BRIEF. Filter the material below down to the lines containing the word "args".

━━━━━━━━━━━━━━━━━━━━

Lemma for_each_app {A : Type} (pre l : list A) (body : A -> M unit) :
  forall (w : Store) (v : unit),
    out_res (for_each pre body w) = Ok v ->
    for_each (pre ++ l) body w
    = prepend (out_trace (for_each pre body w))
              (for_each l body (out_store (for_each pre body w))).
Proof.
  induction pre as [|x pre IH]; intros w v E.
  - simpl. now rewrite prepend_nil.
  - simpl app. rewrite for_each_cons in E. rewrite !for_each_cons.
    destruct (out_res (body x w)) as [u|e]; [|discriminate].
    cbn [out_res prepend] in E. rewrite (IH _ _ E).
    rewrite prepend_prepend. reflexivity.
Qed.

(** Whatever a loop calls, one of its turns calls. *)
Lemma for_each_trace_In {A : Type} (l : list A) (body : A -> M unit) :
  forall (w : Store) (c : Call),
    In c (out_trace (for_each l body w)) ->
    exists x w', In x l /\ In c (out_trace (body x w')).
Proof.
  induction l as [|x l IH]; intros w c I.
  - contradiction.
  - rewrite for_each_cons in I.
    destruct (out_res (body x w)).
    + simpl in I. apply in_app_or in I. destruct I as [I|I].
      * exists x, w. split; [now left | exact I].
      * destruct (IH _ _ I) as [y [w' [Iy Ic]]].
        exists y, w'. split; [now right | exact Ic].
    + exists x, w. split; [now left | exact I].
Qed.

(** ** Traces of the parts *)

Lemma Quiet_ret {A : Type} (a : A) : Quiet (ret a).
Proof. intros w. constructor. Qed.

Lemma Quiet_raise {A : Type} (e : Exn) : Quiet (raise (A:=A) e).
Proof. intros w. constructor. Qed.

Lemma Quiet_lift {A : Type} (r : Result A) :
  Quiet (lift r).
Proof. destruct r; [apply Quiet_ret | apply Quiet_raise]. Qed.

Lemma Quiet_emit (c : Call) : quiet c = true -> Quiet (emit c).
Proof. intros Q w. simpl. now repeat constructor. Qed.

Lemma Quiet_call_ext {A : Type} (c : Call) (f : Store -> Store * Result A) :
  quiet c = true -> Quiet (call_ext c f).
Proof. intros Q w. simpl. now repeat constructor. Qed.

Lemma Quiet_bind {A B : Type} (m : M A) (f : A -> M B) :
  Quiet m -> (forall a, Quiet (f a)) -> Quiet (bind m f).
Proof.
  intros Qm Qf w. rewrite bind_trace. apply Forall_app. split; [apply Qm|].
  destruct (out_res (m w)); [apply Qf | constructor].
Qed.

Lemma Quiet_store_change (a : Addon) (action : ChangeAction) :
  Quiet (store_change a action).
Proof. intros w. simpl. now repeat constructor. Qed.

Lemma Quiet_model_delete (a : Addon) : Quiet (model_delete a).
Proof.
  intros w. unfold model_delete. destruct (addon_pk a); simpl;
    now repeat constructor.
Qed.

Lemma Quiet_log_debug (target : PyVal) (fmt : string) (args : list string) :
  Quiet (log_debug target fmt args).
Proof.
  destruct target; simpl;
    first [apply Quiet_raise | now apply Quiet_emit].
Qed.

Create HintDb quiet.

━━━━━━━━━━━━━━━━━━━━

THE ANSWER.
Lemma Quiet_log_debug (target : PyVal) (fmt : string) (args : list string) :
  Quiet (log_debug target fmt args).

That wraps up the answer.